The Pacifist’s Guide to Inflicting Pain

 

Credit: Todd Lappin
Credit: Todd Lappin

Oh, Kristy, you crazy Jezebel. Pacifists don’t inflict pain. How can you inflict pain when you’re standing still, allowing people to punch you in the face?

69559979

I believe that Christians are called to pacifism. And I also believe that sometimes some Christians are called to inflict a little pain.

Woah. Hold the phone. That doesn’t sound like loving our enemies.

Say someone punches me in the face (for being the mouthy person that I am) and scrapes his knuckles on my front teeth.

I could punch him back, which isn’t at all a Christ-like response.

I could walk away without harming him, which would be a more Christ-like response.

Or I could pull out my first aid kit and swab his knuckles with rubbing alcohol, which would be the most Christ-like response.

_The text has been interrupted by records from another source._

(* ===== verification/TlbVectors.v ===== *)
(** * The software-loaded TLB oracle ([sim/tools/tlb_vectors.py])

    The two-way, two-bank page TLB as a dictionary of slots, its request and
    response layouts, and the directed part of the request stream. *)
From S2P Require Import Prelude.

Module tlb_vectors.

(** A Python dict with string keys and integer values, read with a default of
    zero as [pack] does. *)
Definition fields : Type := string -> Z.
Definition zeros : fields := fun _ => 0.
Definition set (k : string) (v : Z) (f : fields) : fields :=
  fun k' => if String.eqb k' k then v else f k'.

Definition layout : Type := list (string * Z).

Definition REQUEST : layout :=
  [("kind", 2); ("bank", 1); ("ea", 32); ("vsid", 24); ("pr", 1); ("ks", 1); ("kp", 1); ("n", 1);
   ("t", 1); ("write", 1); ("way", 1); ("rpn", 20); ("c", 1); ("wimg", 4); ("pp", 2)]%string.

Definition RESPONSE : layout :=
  [("kind", 2); ("bank", 1); ("ea", 32); ("allow", 1); ("hit", 1); ("miss", 1); ("pp_fault", 1);
   ("g_fault", 1); ("n_fault", 1); ("t_unsupported", 1); ("needs_c", 1); ("privileged", 1);
   ("refill_rejected", 1); ("unsupported", 1); ("invalid_input", 1); ("matched", 2);
   ("way", 1); ("pa", 32); ("wimg", 4); ("pp", 2); ("c", 1); ("r", 1)]%string.

Definition PERMISSIONS : list (list (Z * Z)) :=
  [[(1, 1); (1, 1); (1, 1); (1, 0)]; [(0, 0); (1, 0); (1, 1); (1, 0)]].

Fixpoint pack_from (l : layout) (f : fields) (acc : Z) : result Z :=
  match l with
  | [] => Ok acc
  | (name, width) :: l' =>
      let value := f name in
      if negb ((0 <=? value) && (value <? 2 ^ width)) then Raise (ValueError name)
      else pack_from l' f (acc * 2 ^ width + value)
  end.

Definition pack (l : layout) (f : fields) : result Z := pack_from l f 0.

(** [request]: the keyword arguments over zeros, range checked. *)
Definition request (kw : list (string * Z)) : result fields :=
  let r := foldl (fun f p => set p.1 p.2 f) zeros kw in
  let! _ := pack REQUEST r in
  Ok r.

(** [(bank, index, way)] *)
Definition slot : Type := Z * Z * Z.

Record entry : Type := { key : Z * Z; e_rpn : Z; e_c : Z; e_wimg : Z; e_pp : Z }.

Record Model : Type := {
  sets : Z;
  slots : gmap slot entry;
  lru : gmap (Z * Z) Z
}.

Definition init (sets : Z) : Model := {| sets := sets; slots := ∅; lru := ∅ |}.

Definition page_of (q : fields) : Z := (q "ea"%string mod 0x10000000) / 4096.
Definition key_of (q : fields) : Z * Z := (q "vsid"%string, page_of q).

Definition slot_way (s : slot) : Z := s.2.
Definition slot_index (s : slot) : Z := s.1.2.
Definition slot_bank (s : slot) : Z := s.1.1.

(** The slots of the bank that hold the key, in dictionary order. *)
Definition matches (m : Model) (q : fields) : list (slot * entry) :=
  base.filter (fun p : slot * entry => slot_bank p.1 = q "bank"%string /\ key p.2 = key_of q)
    (map_to_list (slots m)).

Definition perm (key_bit pp write : Z) : Z :=
  match PERMISSIONS !! Z.to_nat key_bit with
  | Some row => match row !! Z.to_nat pp with
                | Some (r, w) => if truthy write then w else r
                | None => 0
                end
  | None => 0
  end.

Definition load (m : Model) (q : fields) (s : fields) : Model * fields :=
  if truthy (q "pr"%string) then (m, set "privileged" 1 s)
  else
    let index := page_of q mod sets m in
    let kept := foldl (fun d p => if negb (slot_way p.1 =? q "way"%string) then delete p.1 d else d)
                  (slots m) (matches m q) in
    ({| sets := sets m;
        slots := <[(q "bank"%string, index, q "way"%string) :=
                     {| key := key_of q; e_rpn := q "rpn"%string; e_c := q "c"%string;
                        e_wimg := q "wimg"%string; e_pp := q "pp"%string |}]> kept;
        lru := <[(q "bank"%string, index) := 1 - q "way"%string]> (lru m) |}, s).

Definition invalidate (m : Model) (q : fields) (s : fields) : Model * fields :=
  if truthy (q "pr"%string) then (m, set "privileged" 1 s)
  else
    let index := page_of q mod sets m in
    ({| sets := sets m;
        slots := base.filter (fun p : slot * entry => slot_index p.1 <> index) (slots m);
        lru := lru m |}, s).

When the alcohol hits his scrapes and starts stinging, he might pull back and yell, “You’re hurting me!” but am I really? Am I hurting him or am I helping him? Is causing pain always a violent act?

It’s important to remember that in this scenario, I’m showing off my rad first aid skills on someone who initiated contact with me (via a punch to the face, but still). I didn’t go for a walk in my local park and insist everyone I came across show me their scrapes and scratches so I could pour alcohol over them. And we should never just waltz up to people we know nothing about and “speak the truth” at them because, come on, the gospel is pretty clear about how Christians aren’t supposed to be jerks.

Damage or Discomfort

Sometimes we need to speak the truth, and sometimes the truth is painful for people to hear.

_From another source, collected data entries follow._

(* ===== verification/BatVectors.v ===== *)
(** * The BAT translation oracles ([sim/tools/bat_vectors.py])

    [expected] checks a bank by intervals and diagnoses its faults;
    [expected_stored] is the bit-mask rule a BAT service applies to whatever is
    stored.  The theorem relates the two. *)
From S2P Require Import Prelude.

Module bat_vectors.

(** [[(controls >> n) & 1 for n in range(5, -1, -1)]] *)
Record controls_bits : Type := {
  valid : bool; instruction : bool; write : bool; ir : bool; dr : bool; user : bool
}.

Definition control_bit (controls n : Z) : bool := truthy (Z.land (Z.shiftr controls n) 1).

Definition unpack_controls (controls : Z) : controls_bits :=
  {| valid := control_bit controls 5; instruction := control_bit controls 4;
     write := control_bit controls 3; ir := control_bit controls 2;
     dr := control_bit controls 1; user := control_bit controls 0 |}.

(** The tuple [expected] keeps per pair. *)
Record interval : Type := {
  enabled : Z; base : Z; limit : Z; physical : Z; malformed : bool; wimg : Z; pp : Z
}.

Definition analyse (instruction : bool) (p : Z * Z) : interval :=
  let '(upper, lower) := p in
  let enabled := upper mod 4 in
  let length := (upper / 4) mod 2048 in
  let size := 131072 * (length + 1) in
  let base := (upper / 131072) * 131072 in
  let physical := (lower / 131072) * 131072 in
  let legal := Z.land (length + 1) length =? 0 in
  let reserved := truthy ((upper / 8192) mod 16) || truthy ((lower / 128) mod 1024)
                  || truthy ((lower / 4) mod 2) in
  let malformed := truthy enabled &&
    (negb legal || reserved || truthy (base mod size) || truthy (physical mod size)
     || (instruction && truthy ((lower / 64) mod 2))) in
  {| enabled := enabled; base := base; limit := base + size; physical := physical;
     malformed := malformed; wimg := (lower / 8) mod 16; pp := lower mod 4 |}.

Definition bad_mask (entries : list interval) : Z :=
  foldl (fun bad p => if malformed p.2 then Z.lor bad (Z.shiftl 1 p.1) else bad) 0
    (enumerate 0 entries).

Definition overlaps (a b : interval) : bool :=
  truthy (Z.land (enabled a) (enabled b)) && negb (malformed a) && negb (malformed b)
  && (Z.max (base a) (base b) <? Z.min (limit a) (limit b)).

Fixpoint any_overlap (entries : list interval) : bool :=
  match entries with
  | [] => false
  | a :: rest => existsb (overlaps a) rest || any_overlap rest
  end.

For example, being called out by your congregation for abusing people within the church is painful, but necessary. It’s necessary for the people who’ve been abused and it’s necessary for the person who’s committed the abusive acts. Because how is it loving to allow someone to continue hurting others?

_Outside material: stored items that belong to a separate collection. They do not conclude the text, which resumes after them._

Lemma accept_cases m q :
  service_inv m -> request_ok q ->
  exists m' t, accept m q = Ok (m', kind q * 2 ^ 134 + ea q * 2 ^ 102 + spr q * 2 ^ 92 + t) /\
    0 <= t < 2 ^ 92 /\
    (if is_spr_access q && (kind q =? 4)
     then t = 0 /\ exists p b, get_pair m (spr q) = Ok p /\ banks m !! Z.to_nat (spr_bank (spr q)) = Some b /\
       stored_pair p /\ b !! Z.to_nat (spr_entry (spr q)) = Some p /\
       m' = {| banks := <[Z.to_nat (spr_bank (spr q)) :=
                 <[Z.to_nat (spr_entry (spr q)) :=
                   if truthy (spr_lower (spr q))
                   then (p.1, Z.land (data q) (store_mask (spr_lower (spr q))))
                   else (Z.land (data q) (store_mask (spr_lower (spr q))), p.2)]> b]> (banks m);
               counts := bump_write (counts m) |}
     else banks m' = banks m /\
       (is_spr_access q = true -> exists v, spr_value m (spr q) = Some v /\ t = v * 2 ^ 60)).
Proof.
  intros Hm [Hk He Hs Hd]. unfold accept, is_spr_access. cbv zeta.
  destruct (Z.leb_spec (kind q) 2) as [Hk2 | Hk2].
  { rewrite (proj2 (Z.eqb_neq (kind q) 3)), (proj2 (Z.eqb_neq (kind q) 4)) by lia. cbn [orb andb].
    destruct (banks m !! _) as [b |] eqn:Eb.
    2: { apply lookup_ge_None in Eb. rewrite (si_banks m Hm) in Eb. destruct (negb _); lia. }
    destruct (si_bank m Hm _ _ Eb) as [Hlen Hf].
    edestruct (translate_ok) as (r & Er & Hr); [exact He | exact Hlen | exact Hf |]. rewrite Er.
    exists {| banks := banks m; counts := bump_translation (counts m) |}, r.
    split; [reflexivity |]. split; [apply (pow_weaken _ 57); [lia | exact Hr] |].
    split; [reflexivity | discriminate]. }
  destruct ((kind q =? 3) || (kind q =? 4)) eqn:Ek; cbn [negb orb andb].
  2: { exists {| banks := banks m; counts := bump_unsupported (counts m) |}, (2 ^ 58).
       split; [reflexivity |]. split; [lia |]. split; [reflexivity | discriminate]. }
  destruct ((528 <=? spr q) && (spr q <=? 543)) eqn:Es; cbn [negb andb].
  2: { exists {| banks := banks m; counts := bump_unsupported (counts m) |}, (2 ^ 58).
       split; [reflexivity |]. split; [lia |]. split; [reflexivity | discriminate]. }
  bool_prop. destruct (truthy (pr q)); cbn [negb andb].
  { exists {| banks := banks m; counts := bump_privileged (counts m) |}, (2 ^ 59).
    split; [reflexivity |]. split; [lia |]. split; [reflexivity | discriminate]. }
  destruct (get_pair_ok m (spr q) Hm) as (p & b & Ep & Eb & El & Hp); [lia |]. rewrite Ep.
  destruct Ek as [Ek | Ek]; apply Z.eqb_eq in Ek; rewrite Ek; cbn [Z.eqb Pos.eqb andb].
  - exists {| banks := banks m; counts := bump_read (counts m) |}, (half (spr_lower (spr q)) p * 2 ^ 60).
    split; [reflexivity |].
    assert (0 <= half (spr_lower (spr q)) p < 2 ^ 32).
    { unfold half. destruct Hp as (? & _ & ? & _). destruct (truthy _); assumption. }
    split; [nia |]. split; [reflexivity |]. intros _. exists (half (spr_lower (spr q)) p).
    unfold spr_value. rewrite Ep. auto.
  - eexists _, 0. rewrite Z.add_0_r. split; [reflexivity |]. split; [lia |]. split; [reflexivity |].
    exists p, b. rewrite Eb. cbn [default from_option]. auto 6.
Qed.

Lemma service_step_inv m q m' r :
  service_inv m -> request_ok q -> accept m q = Ok (m', r) -> service_inv m'.
Proof.
  intros Hm Hq E. destruct (accept_cases m q Hm Hq) as (m2 & t & E2 & _ & Hc).
  assert (m2 = m') as -> by congruence.
  destruct (is_spr_access q && (kind q =? 4)) eqn:Ew.
  - destruct Hc as (_ & p & b & Ep & Eb & Hp & El & ->). pose proof Hm as [Hl Hbk].
    apply andb_true_iff in Ew. destruct Ew as [Ea _]. unfold is_spr_access in Ea. bool_prop.
    destruct (spr_range (spr q)) as (S1 & S2 & S3); [lia |].
    split; cbn [banks].
    + rewrite length_insert. exact Hl.
    + intros i b' Hb'. destruct (Hbk _ _ Eb) as [Hlen Hf].
      destruct (Nat.eq_dec (Z.to_nat (spr_bank (spr q))) i) as [<- | Hne].
      * rewrite list_lookup_insert_eq in Hb' by (apply lookup_lt_Some in Eb; exact Eb).
        injection Hb' as <-. split; [rewrite length_insert; exact Hlen |].
        apply Forall_insert; [exact Hf |]. apply stored_update; [exact Hp | apply Hq | exact S3].
      * rewrite list_lookup_insert_ne in Hb' by exact Hne. eapply Hbk. exact Hb'.
  - destruct Hc as [Hb _]. destruct Hm as [H1 H2]. split; rewrite Hb; assumption.
Qed.

End BatService.

Section BatServiceTheorems.
Import bat_service.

What we have to ask ourselves is are we causing damage or discomfort?

We should never damage other people with our words or actions, but discomfort is absolutely on the table. Discomfort doesn’t cause any true damage, but it can prompt positive change. Because people are always looking for that sweet spot in life, and they’ll weave and bob around anything that makes them uncomfortable to get there.

Last summer, I caused some discomfort. My sister and I showed up at our old church. It could have been a spiritually and emotionally violent sort of raid (even though my sister didn’t let me wear my horned helmet which was a huge disappointment). But I wasn’t there to inflict damage.

The main reason I was there was to pray for that congregation because, you know, Jesus and all. When I got home and recounted the visit to my father, I claimed to have “pulled a total Ananias” because I’m obsessed with Ananias’ interaction with Paul (and I’m also kind of lame). I was there in the spirit of peace and reconciliation. I shook hands. I hugged people. I worshiped with them. And, keep in mind, these are the people who weren’t terribly concerned when a stalker wanted to murder me.

The effect of that peaceful entrance was like pouring rubbing alcohol into a festering wound. It was super uncomfortable. I mean, how would you feel if you’d ignored a teenage girl’s pleas for help while an older man threatened to kill her? And then she disappeared off the face of the earth for 16 years until one day she popped back in on her way to the airport?

But did I damage those people? No.

My presence probably reminded them of some unpleasant moments, but that was all old damage. It wasn’t anything new I caused on that Sunday morning. All I did was bring the alcohol with me (rubbing alcohol, not drinking alcohol, but only because my sister was all, “No, Kristy, you can’t drink a 6-pack of Mike’s Hard Lemonade before church starts).

You know who else used to cause a lot of discomfort? His name starts with a J. He was never cruel or vindictive about it, but he caused discomfort when it was necessary to bring people closer to righteousness.

Jesus didn’t trade physical punches with people, but he didn’t let them off the hook either. If we’re supposed to follow Jesus, and we find our calling to pacifism in his example and instructions, then we should also find our calling to promote peace, reconciliation, and change through nonviolent action. And sometimes that means a little non-retributive pain and discomfort when disinfection and healing is the purpose.